1. The inflection point method (begins with a graphical frequency distribution)
2. The range method (used with data presented in a table)

Question 19

What is the inflection point method for eyeball-estimating the standard deviation?

Answer 19

The procedure is to super-impose as best you can a normal distribution that reflects the shape of the histogram or frequency polygon.

Question 20

What are the steps to the inflection point method for eyeball-estimating the standard deviation?

Answer 20

1. Display the data as a histogram or frequency polygon.
2. Superimpose a normal distribution on the histogram.
3. Locate the inflection points and draw an arrow between one of the inflection points and the mean.

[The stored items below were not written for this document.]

Lemma check_link_grows fs source_file db m db' :
  check_link ROOT_DIR cwd fs source_file db m = Some db' → grows db db'.
Proof.
  destruct m as [text link]. unfold check_link.
  destruct (skipped link); [by intros [= <-]|].
  destruct (PyStr.truthy _); simpl; [|by intros [= <-]].
  destruct (PosixPath.relpath _ _ _); simpl; [|done].
  destruct (fs_exists _ _); simpl; [by intros [= <-]|].
  destruct (find_best_match _ _ _ _ _) as [best|]; simpl; [|done].
  intros [= <-]. split_and!; [done..|].
  intros li Hli. cbn [add_broken broken_links]. apply elem_of_app. by left.
Qed.

Lemma check_links_loop_grows fs source_file l db db' :
  foldlM (check_link ROOT_DIR cwd fs source_file) db l = Some db' →
  grows db db'.
Proof.
  intros H.
  eapply (foldlM_invariant _ (grows db)) in H; [done| |apply grows_refl].
  intros db1 m db2 _ H1 H2. eapply grows_trans; [done|].
  by eapply check_link_grows.
Qed.

Lemma check_file_grows fs db source_file db' :
  check_file ROOT_DIR cwd fs db source_file = Some db' → grows db db'.
Proof.
  unfold check_file.
  destruct (fs_exists _ _); simpl; [|by intros [= <-]].
  destruct (fs_read _ _) as [content|]; simpl; [|done].
  intros H%check_links_loop_grows. done.
Qed.

Lemma check_phase_grows fs l db db' :
  foldlM (check_file ROOT_DIR cwd fs) db l = Some db' → grows db db'.
Proof.
  intros H.
  eapply (foldlM_invariant _ (grows db)) in H; [done| |apply grows_refl].
  intros db1 m db2 _ H1 H2. eapply grows_trans; [done|].
  by eapply check_file_grows.
Qed.

Lemma check_link_reports fs source_file db text link db' :
  skipped link = false →
  PyStr.truthy (default "" (head (PyStr.split "#" link))) = true →
  fs_exists fs
    (link_target ROOT_DIR source_file
       (default "" (head (PyStr.split "#" link)))) = false →
  check_link ROOT_DIR cwd fs source_file db (text, link) = Some db' →
  ∃ suggestion,
    find_best_match ROOT_DIR cwd db link source_file = Some suggestion
    ∧ LinkInfo source_file text link suggestion ∈ broken_links db'.
Proof.
  intros Hskip Hpath Hex. unfold check_link. rewrite Hskip, Hpath.
  cbn [negb].
  destruct (PosixPath.relpath _ _ _); simpl; [|done].
  rewrite Hex. cbn [negb].
  destruct (find_best_match _ _ _ _ _) as [best|]; simpl; [|done].
  intros [= <-]. exists best. split; [done|].
  cbn [add_broken broken_links]. apply elem_of_app. right. by left.
Qed.

(** The two phases of [check_links]. *)
Lemma check_links_phases mappings index fs dry_run db' fs' :
  check_links ROOT_DIR cwd (init mappings index) fs dry_run = Some (db', fs') →
  ∃ db1,
    foldlM (check_file ROOT_DIR cwd fs) (init mappings index) index = Some db1
    ∧ db' = set_results db1 (fixed_links db') (manual_review db')
    ∧ (dry_run = true → db' = db1 ∧ fs' = fs).
Proof.
  unfold check_links. cbn [all_files init].
  destruct (foldlM _ _ _) as [db1|] eqn:Hcheck; [|done].
  cbn [mbind option_bind]. destruct dry_run; cbn [negb].
  - intros [= <- <-]. exists db1. split_and!; [done| |done]. by destruct db1.
  - intros Hfix. exists db1. split_and!; [done| |done].
    unfold fix_links in Hfix.
    apply fix_groups_spec in Hfix as (nf & nm & w & -> & _);
      [|apply links_by_file_spec].
    done.
Qed.

End analysis_facts.

(** X10. Every entry that [check_links] reports comes from a document of
    the index that was read, where the link pattern extracts its text and
    target; the target is not one of those passed over, its path part is
    not empty and names no existing path when resolved from the directory
    of the document; and the suggestion recorded is what [find_best_match]
    returns for the target.  This holds in both modes, of the file system
    as it was before the run. *)
Theorem reported_links_are_broken (ROOT_DIR cwd : string)
    (mappings : gmap string string) (index : list string) (fs fs' : filesystem)
    (dry_run : bool) (db' : LinkCampaign.LinkDatabase)
    (li : LinkCampaign.link_info) :
  LinkCampaign.check_links ROOT_DIR cwd (LinkCampaign.init mappings index)
    fs dry_run = Some (db', fs') →
  li ∈ LinkCampaign.broken_links db' →
  let link_path :=
    default "" (head (PyStr.split "#" (LinkCampaign.link li))) in
  LinkCampaign.source li ∈ index
  ∧ (∃ content,
       fs_read fs (PosixPath.join ROOT_DIR (LinkCampaign.source li))
         = Some content
       ∧ (LinkCampaign.text li, LinkCampaign.link li) ∈ Re.findall content)
  ∧ LinkCampaign.skipped (LinkCampaign.link li) = false
  ∧ link_path ≠ ""
  ∧ fs_exists fs
      (LinkCampaign.link_target ROOT_DIR (LinkCampaign.source li) link_path)
    = false
  ∧ LinkCampaign.find_best_match ROOT_DIR cwd
      (LinkCampaign.init mappings index) (LinkCampaign.link li)
      (LinkCampaign.source li)
    = Some (LinkCampaign.suggested_fix li).
Proof.
  intros Hrun Hli link_path.
  apply check_links_phases in Hrun as (db1 & Hcheck & Hdb' & _).
  assert (li ∈ LinkCampaign.broken_links db1) as Hli1
    by (by rewrite Hdb' in Hli).
  pose proof (check_phase_analysed _ _ _ _ _ _ Hcheck)
    as (_ & _ & _ & _ & _ & Hrep).
  destruct (Hrep li Hli1) as (_ & Hsrc & Hskip & Hpath & Hex & Hbest).
  pose proof (check_phase_extracted ROOT_DIR cwd fs
                (LinkCampaign.init mappings index) index db1
                (Forall_nil_2 _) Hcheck) as Hext.
  rewrite Forall_forall in Hext.
  split_and!; try done.
  - by apply Hext.
  - unfold PyStr.truthy in Hpath.
    by apply negb_true_iff, bool_decide_eq_false in Hpath.
Qed.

That arrow indicates the standard deviation.
4. With your imagination, grab that arrow and slide it down to a convenient place on the x-axis to measure it.

Question 21

What is the range method for eyeball-estimating the standard deviation?

Answer 21

The standard deviation is roughly a quarter of the range.

Question 22

If you have a histogram which eyeball-estimating method for the standard deviation should you use?

Answer 22

The inflection point method.

Question 23

What are the steps to the range method for eyeball-estimating the standard deviation?

Answer 23

1. Scan the data for the lowest and highest levels.
2. Subtract the lowest value from the highest value to obtain the range.
3. Divide the range by 4.

Question 24

If we take the sample size into account, what are the refined steps of eyeball-estimating the standard deviation?

Answer 24

If the sample size is smaller than 13 , then a better approximation of the standard deviation is one-third or one half of the range. If the sample size is larger than 30, then a better approximation is one-fifth or one-sixth of the range.

Question 25

What is the definition of standard deviation?

Answer 25

a quantity expressing by how much the members of a group differ from the mean value for the group.